== SUPPLIED INFORMATION

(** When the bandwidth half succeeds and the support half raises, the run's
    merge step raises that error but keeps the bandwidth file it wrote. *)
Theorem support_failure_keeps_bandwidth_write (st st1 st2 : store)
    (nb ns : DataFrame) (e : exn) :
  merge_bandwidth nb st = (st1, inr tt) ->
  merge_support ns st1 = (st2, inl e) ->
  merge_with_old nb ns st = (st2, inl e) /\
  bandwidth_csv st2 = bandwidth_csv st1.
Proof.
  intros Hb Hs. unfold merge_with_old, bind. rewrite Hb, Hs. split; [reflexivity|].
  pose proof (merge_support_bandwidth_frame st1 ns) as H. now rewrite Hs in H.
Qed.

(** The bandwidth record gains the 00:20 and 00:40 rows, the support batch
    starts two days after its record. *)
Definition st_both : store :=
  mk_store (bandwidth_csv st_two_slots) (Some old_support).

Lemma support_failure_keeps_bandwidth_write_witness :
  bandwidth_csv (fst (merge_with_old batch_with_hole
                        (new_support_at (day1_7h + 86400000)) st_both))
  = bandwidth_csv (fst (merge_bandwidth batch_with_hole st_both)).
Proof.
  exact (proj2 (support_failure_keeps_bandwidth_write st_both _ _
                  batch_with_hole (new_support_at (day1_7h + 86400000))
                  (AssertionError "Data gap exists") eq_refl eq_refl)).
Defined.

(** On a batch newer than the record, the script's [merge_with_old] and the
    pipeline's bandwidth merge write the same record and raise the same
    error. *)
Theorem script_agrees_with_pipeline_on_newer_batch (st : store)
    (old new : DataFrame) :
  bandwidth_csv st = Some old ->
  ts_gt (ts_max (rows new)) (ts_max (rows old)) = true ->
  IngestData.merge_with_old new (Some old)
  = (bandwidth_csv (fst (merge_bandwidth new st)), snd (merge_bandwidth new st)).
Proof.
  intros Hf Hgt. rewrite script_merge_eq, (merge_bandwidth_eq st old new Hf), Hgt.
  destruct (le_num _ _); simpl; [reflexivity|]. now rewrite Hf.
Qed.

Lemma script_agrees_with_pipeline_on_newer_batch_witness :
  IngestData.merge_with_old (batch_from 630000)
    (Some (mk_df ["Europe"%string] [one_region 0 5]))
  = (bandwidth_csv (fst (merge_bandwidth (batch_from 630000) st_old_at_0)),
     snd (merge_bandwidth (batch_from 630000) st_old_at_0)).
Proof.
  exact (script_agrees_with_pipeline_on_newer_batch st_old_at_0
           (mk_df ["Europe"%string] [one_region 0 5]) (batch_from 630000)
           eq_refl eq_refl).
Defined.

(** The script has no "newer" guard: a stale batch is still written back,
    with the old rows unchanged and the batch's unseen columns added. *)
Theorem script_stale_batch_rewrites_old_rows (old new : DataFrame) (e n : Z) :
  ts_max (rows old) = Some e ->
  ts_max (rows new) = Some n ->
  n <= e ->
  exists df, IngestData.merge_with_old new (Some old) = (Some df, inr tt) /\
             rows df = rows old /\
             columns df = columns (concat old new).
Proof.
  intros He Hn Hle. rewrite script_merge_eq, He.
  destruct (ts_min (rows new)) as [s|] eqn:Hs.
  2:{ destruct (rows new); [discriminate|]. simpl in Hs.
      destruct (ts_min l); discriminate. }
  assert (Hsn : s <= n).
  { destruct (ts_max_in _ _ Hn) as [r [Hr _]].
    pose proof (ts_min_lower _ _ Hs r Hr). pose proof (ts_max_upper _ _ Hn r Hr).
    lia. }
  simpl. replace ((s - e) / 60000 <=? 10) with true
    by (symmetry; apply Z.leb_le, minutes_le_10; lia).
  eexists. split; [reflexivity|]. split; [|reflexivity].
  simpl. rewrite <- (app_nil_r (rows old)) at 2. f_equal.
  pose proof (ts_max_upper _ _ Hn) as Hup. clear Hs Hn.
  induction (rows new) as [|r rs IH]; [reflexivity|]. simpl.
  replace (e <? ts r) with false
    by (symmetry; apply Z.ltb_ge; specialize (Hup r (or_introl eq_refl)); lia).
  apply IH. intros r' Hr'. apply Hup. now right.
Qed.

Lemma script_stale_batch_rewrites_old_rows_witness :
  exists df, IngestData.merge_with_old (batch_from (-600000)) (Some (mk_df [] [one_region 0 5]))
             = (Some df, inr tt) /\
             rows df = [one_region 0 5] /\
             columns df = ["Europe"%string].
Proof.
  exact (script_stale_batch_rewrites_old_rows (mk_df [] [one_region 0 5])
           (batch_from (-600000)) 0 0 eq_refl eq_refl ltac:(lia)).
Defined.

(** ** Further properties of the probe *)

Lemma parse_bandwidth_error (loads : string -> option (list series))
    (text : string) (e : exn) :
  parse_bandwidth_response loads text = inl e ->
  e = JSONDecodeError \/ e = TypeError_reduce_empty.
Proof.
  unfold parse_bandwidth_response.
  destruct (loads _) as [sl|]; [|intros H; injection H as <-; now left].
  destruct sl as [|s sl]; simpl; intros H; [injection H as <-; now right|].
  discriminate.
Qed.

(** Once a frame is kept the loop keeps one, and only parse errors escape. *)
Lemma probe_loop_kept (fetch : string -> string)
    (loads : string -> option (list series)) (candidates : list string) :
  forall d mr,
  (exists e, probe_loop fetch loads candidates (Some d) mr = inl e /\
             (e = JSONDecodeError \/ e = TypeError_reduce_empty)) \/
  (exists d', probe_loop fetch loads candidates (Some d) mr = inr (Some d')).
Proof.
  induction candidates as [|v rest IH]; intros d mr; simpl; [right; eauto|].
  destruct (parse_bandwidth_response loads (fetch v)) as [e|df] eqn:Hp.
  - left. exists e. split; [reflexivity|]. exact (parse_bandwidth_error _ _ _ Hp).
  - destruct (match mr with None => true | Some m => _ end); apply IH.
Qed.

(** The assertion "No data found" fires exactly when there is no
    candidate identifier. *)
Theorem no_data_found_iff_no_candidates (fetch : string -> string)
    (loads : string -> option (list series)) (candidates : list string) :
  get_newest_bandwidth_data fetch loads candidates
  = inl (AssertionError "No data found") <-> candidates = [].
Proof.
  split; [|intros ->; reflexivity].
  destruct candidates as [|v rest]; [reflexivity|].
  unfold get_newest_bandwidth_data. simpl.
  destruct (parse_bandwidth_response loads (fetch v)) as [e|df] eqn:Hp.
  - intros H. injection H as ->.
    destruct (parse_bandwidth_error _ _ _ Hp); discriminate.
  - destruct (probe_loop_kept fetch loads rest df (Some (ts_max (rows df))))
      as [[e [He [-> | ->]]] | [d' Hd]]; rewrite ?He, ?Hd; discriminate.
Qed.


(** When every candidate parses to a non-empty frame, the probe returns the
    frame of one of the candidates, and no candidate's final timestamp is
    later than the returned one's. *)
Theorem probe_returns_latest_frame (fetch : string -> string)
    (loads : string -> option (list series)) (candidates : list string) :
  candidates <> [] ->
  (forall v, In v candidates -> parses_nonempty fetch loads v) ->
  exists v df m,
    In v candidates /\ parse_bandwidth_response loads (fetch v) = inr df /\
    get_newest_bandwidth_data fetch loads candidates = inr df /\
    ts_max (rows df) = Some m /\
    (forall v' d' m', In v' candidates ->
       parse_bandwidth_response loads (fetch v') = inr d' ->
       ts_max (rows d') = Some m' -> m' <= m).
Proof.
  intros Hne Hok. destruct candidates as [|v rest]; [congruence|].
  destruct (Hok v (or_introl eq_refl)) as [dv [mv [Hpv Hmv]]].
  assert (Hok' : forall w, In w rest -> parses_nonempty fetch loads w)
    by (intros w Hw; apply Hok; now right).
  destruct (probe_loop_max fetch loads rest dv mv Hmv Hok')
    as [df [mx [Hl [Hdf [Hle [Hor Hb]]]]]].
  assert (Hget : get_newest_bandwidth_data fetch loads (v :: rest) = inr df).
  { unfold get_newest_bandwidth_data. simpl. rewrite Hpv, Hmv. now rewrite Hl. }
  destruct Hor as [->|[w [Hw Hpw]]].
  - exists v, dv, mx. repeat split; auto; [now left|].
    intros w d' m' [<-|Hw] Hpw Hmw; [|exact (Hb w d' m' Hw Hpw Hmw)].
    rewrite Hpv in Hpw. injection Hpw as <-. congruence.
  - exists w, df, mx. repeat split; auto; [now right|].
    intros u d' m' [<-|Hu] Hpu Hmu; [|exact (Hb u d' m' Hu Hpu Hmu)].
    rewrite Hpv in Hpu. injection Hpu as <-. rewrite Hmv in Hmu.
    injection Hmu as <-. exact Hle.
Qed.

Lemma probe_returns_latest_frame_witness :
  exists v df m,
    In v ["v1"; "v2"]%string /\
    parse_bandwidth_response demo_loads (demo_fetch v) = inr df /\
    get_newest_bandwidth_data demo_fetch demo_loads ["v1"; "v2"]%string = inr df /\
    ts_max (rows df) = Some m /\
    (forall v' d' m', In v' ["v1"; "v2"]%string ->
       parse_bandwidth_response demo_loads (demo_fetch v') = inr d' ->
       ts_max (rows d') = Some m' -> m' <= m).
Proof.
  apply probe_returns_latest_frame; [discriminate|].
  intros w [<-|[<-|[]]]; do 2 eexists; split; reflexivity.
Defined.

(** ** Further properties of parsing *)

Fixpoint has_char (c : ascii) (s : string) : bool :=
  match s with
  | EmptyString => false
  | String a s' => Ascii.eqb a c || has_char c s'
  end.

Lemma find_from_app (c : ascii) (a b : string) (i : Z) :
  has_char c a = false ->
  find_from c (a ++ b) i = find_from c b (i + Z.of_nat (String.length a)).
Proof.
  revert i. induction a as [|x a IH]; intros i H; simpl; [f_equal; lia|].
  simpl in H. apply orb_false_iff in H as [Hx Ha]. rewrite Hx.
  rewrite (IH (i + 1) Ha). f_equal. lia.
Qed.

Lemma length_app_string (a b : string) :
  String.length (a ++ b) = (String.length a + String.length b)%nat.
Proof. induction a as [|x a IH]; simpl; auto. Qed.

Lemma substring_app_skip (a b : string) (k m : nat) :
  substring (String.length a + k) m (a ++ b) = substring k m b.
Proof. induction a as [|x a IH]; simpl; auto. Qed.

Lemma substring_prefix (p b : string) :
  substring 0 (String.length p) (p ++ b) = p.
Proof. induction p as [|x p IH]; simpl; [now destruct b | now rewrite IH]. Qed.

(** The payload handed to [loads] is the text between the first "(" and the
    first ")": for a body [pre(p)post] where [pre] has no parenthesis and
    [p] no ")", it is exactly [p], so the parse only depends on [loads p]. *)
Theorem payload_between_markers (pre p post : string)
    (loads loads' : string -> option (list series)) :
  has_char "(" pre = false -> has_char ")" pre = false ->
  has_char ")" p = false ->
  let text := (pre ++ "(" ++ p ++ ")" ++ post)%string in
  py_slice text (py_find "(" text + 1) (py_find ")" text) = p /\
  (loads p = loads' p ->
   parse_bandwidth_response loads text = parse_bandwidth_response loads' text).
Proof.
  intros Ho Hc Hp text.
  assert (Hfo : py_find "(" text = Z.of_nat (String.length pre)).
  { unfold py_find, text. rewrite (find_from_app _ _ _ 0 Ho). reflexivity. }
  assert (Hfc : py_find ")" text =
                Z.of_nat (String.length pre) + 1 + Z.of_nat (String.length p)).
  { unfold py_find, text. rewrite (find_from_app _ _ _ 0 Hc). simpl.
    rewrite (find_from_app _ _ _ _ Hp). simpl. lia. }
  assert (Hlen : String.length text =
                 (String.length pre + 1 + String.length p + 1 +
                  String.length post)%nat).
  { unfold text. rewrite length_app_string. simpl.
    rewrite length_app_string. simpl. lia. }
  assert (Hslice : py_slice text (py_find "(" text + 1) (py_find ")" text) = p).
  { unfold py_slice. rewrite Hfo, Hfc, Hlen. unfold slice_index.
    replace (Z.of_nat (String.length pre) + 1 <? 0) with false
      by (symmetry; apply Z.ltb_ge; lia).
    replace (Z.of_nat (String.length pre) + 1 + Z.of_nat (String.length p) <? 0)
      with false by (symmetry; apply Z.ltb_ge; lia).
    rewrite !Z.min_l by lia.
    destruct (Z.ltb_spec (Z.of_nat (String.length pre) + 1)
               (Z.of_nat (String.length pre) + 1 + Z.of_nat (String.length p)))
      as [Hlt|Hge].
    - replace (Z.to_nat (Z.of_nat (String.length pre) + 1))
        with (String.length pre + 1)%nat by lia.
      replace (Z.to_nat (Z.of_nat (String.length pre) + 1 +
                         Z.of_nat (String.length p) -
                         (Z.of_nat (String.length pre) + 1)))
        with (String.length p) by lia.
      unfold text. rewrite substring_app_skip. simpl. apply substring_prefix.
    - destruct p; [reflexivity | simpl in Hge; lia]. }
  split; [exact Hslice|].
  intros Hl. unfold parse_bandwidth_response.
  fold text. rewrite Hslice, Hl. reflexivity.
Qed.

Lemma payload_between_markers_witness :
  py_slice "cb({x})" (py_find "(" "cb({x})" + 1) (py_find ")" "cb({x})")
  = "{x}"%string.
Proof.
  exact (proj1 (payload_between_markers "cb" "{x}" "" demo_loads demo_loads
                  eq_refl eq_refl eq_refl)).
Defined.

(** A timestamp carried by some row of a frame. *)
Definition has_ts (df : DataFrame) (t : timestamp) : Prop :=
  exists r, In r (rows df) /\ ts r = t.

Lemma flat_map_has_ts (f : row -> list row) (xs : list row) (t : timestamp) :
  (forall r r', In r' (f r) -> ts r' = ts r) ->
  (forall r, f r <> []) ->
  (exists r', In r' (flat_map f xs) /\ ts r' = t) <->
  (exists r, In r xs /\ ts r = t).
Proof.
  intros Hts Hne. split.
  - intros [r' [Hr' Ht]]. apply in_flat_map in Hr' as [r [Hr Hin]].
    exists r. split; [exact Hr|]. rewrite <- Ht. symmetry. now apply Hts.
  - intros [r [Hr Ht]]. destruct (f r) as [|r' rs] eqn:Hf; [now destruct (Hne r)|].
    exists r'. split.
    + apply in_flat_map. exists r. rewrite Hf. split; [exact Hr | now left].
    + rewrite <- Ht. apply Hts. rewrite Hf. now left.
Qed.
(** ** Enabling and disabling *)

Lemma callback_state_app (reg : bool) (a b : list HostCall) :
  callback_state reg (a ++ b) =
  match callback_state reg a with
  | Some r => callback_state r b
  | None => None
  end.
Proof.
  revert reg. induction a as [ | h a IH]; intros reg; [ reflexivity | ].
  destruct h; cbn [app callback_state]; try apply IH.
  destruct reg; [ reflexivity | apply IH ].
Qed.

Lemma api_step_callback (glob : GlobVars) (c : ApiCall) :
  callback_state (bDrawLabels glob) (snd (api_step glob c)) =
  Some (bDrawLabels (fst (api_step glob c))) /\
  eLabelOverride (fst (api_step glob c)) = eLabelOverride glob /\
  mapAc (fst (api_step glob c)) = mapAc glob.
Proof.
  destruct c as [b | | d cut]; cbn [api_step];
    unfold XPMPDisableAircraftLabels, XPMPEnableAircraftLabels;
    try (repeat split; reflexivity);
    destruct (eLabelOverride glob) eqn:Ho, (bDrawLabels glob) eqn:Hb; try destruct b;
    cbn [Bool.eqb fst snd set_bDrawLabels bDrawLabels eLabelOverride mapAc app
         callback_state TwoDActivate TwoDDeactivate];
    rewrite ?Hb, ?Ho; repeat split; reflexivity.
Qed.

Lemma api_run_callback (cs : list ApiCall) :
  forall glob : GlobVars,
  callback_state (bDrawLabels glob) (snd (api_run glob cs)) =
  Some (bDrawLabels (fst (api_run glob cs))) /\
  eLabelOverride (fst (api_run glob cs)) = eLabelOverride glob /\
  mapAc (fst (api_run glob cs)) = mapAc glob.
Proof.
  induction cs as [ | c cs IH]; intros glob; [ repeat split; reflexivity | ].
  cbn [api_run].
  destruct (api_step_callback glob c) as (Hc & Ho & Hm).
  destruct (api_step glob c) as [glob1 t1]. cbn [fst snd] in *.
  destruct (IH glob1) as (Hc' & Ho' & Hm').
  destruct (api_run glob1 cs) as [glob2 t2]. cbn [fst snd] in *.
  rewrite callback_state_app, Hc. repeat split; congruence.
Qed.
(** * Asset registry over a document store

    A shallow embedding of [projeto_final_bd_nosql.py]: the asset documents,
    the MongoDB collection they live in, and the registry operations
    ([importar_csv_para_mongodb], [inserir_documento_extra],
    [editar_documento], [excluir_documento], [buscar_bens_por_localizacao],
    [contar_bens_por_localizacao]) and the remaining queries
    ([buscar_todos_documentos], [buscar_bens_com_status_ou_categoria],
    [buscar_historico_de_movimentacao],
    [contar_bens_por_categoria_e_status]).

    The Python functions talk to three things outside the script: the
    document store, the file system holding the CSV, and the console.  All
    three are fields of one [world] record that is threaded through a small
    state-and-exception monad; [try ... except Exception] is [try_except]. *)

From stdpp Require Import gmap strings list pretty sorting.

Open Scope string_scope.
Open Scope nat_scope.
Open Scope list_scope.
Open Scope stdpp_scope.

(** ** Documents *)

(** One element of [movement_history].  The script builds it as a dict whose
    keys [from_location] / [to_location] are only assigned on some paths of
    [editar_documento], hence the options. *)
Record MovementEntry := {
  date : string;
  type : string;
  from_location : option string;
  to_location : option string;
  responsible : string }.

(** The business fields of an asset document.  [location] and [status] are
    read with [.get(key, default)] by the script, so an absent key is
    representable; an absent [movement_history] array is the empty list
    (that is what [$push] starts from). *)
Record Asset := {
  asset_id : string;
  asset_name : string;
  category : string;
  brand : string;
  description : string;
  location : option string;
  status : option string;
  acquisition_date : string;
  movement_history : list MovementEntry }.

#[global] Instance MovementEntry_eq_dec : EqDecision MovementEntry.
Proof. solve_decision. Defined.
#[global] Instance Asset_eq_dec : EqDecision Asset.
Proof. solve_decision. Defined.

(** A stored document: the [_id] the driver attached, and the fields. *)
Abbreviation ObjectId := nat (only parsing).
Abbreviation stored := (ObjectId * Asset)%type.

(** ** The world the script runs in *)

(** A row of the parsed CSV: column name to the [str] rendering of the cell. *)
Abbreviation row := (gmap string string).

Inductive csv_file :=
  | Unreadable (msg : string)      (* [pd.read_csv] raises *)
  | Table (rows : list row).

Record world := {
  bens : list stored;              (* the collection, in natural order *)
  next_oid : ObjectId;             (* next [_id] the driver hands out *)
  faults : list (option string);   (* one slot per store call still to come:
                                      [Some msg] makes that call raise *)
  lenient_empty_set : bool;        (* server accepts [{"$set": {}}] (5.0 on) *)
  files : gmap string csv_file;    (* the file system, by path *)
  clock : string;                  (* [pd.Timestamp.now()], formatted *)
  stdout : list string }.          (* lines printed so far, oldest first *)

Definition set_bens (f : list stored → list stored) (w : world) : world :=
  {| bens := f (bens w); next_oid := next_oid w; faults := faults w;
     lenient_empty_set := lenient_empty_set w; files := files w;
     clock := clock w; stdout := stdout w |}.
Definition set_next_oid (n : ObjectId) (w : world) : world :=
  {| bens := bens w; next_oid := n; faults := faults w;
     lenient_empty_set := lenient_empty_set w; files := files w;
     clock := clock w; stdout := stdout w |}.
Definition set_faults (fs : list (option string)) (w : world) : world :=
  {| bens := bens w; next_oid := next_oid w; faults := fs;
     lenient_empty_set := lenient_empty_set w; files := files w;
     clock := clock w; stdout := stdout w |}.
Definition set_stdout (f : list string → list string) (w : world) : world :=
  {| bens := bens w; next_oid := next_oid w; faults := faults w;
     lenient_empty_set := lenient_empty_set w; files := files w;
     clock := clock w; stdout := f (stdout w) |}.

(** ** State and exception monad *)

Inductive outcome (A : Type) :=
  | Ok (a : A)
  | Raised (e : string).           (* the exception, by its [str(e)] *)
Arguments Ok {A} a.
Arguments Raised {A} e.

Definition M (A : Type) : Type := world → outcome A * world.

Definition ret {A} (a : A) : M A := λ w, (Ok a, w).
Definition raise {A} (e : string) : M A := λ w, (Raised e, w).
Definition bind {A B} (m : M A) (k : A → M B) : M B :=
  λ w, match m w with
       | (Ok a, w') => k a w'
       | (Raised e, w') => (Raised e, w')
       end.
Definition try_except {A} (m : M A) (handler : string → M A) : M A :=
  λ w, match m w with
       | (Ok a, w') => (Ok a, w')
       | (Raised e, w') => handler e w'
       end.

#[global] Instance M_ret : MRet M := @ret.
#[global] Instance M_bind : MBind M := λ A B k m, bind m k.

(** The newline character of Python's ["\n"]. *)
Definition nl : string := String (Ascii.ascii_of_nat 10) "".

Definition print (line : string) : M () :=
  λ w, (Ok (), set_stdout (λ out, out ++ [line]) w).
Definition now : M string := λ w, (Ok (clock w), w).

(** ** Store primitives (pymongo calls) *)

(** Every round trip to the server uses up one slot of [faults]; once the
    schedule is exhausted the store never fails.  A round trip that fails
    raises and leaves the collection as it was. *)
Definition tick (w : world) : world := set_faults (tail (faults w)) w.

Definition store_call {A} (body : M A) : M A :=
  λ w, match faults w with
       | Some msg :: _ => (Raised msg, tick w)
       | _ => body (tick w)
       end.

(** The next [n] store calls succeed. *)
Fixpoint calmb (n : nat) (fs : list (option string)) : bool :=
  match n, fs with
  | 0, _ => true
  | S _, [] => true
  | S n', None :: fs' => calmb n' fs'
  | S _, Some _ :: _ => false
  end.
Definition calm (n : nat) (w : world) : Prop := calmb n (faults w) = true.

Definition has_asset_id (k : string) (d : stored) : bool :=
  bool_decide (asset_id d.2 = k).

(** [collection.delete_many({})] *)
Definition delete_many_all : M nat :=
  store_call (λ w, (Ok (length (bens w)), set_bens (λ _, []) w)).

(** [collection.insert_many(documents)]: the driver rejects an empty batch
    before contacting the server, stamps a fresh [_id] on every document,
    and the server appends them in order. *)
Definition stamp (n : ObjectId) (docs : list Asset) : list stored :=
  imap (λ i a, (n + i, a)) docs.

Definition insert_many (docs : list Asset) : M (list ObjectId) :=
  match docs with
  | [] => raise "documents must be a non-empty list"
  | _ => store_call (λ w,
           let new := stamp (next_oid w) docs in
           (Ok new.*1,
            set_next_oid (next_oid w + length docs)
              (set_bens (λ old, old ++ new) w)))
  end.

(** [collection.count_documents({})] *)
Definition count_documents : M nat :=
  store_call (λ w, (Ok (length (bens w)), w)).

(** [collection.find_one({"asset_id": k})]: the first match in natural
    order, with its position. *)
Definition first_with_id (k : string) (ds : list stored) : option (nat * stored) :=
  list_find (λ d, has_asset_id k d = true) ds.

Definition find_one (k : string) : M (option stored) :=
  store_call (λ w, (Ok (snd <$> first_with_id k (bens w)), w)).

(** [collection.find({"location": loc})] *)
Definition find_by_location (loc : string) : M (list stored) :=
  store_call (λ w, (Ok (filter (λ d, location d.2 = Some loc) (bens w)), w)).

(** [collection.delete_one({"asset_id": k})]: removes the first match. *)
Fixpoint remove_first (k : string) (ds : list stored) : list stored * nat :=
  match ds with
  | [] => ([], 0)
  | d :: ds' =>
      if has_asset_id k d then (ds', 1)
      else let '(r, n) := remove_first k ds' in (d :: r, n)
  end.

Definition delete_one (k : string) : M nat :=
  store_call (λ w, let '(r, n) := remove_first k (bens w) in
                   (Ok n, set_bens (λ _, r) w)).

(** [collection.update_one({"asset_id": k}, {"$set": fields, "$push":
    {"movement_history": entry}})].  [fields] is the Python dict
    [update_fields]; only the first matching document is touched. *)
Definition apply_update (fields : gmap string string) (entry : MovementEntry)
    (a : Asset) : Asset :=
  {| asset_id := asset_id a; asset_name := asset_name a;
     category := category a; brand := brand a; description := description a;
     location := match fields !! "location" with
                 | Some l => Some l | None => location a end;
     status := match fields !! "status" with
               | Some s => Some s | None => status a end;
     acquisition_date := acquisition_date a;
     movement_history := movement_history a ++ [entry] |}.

====

_TASK PROMPT_
Only lines with the word "Hlen" belong in the answer; copy each of them from the material above.

_SOLUTION BELOW_
  assert (Hlen : String.length text =
  { unfold py_slice. rewrite Hfo, Hfc, Hlen. unfold slice_index.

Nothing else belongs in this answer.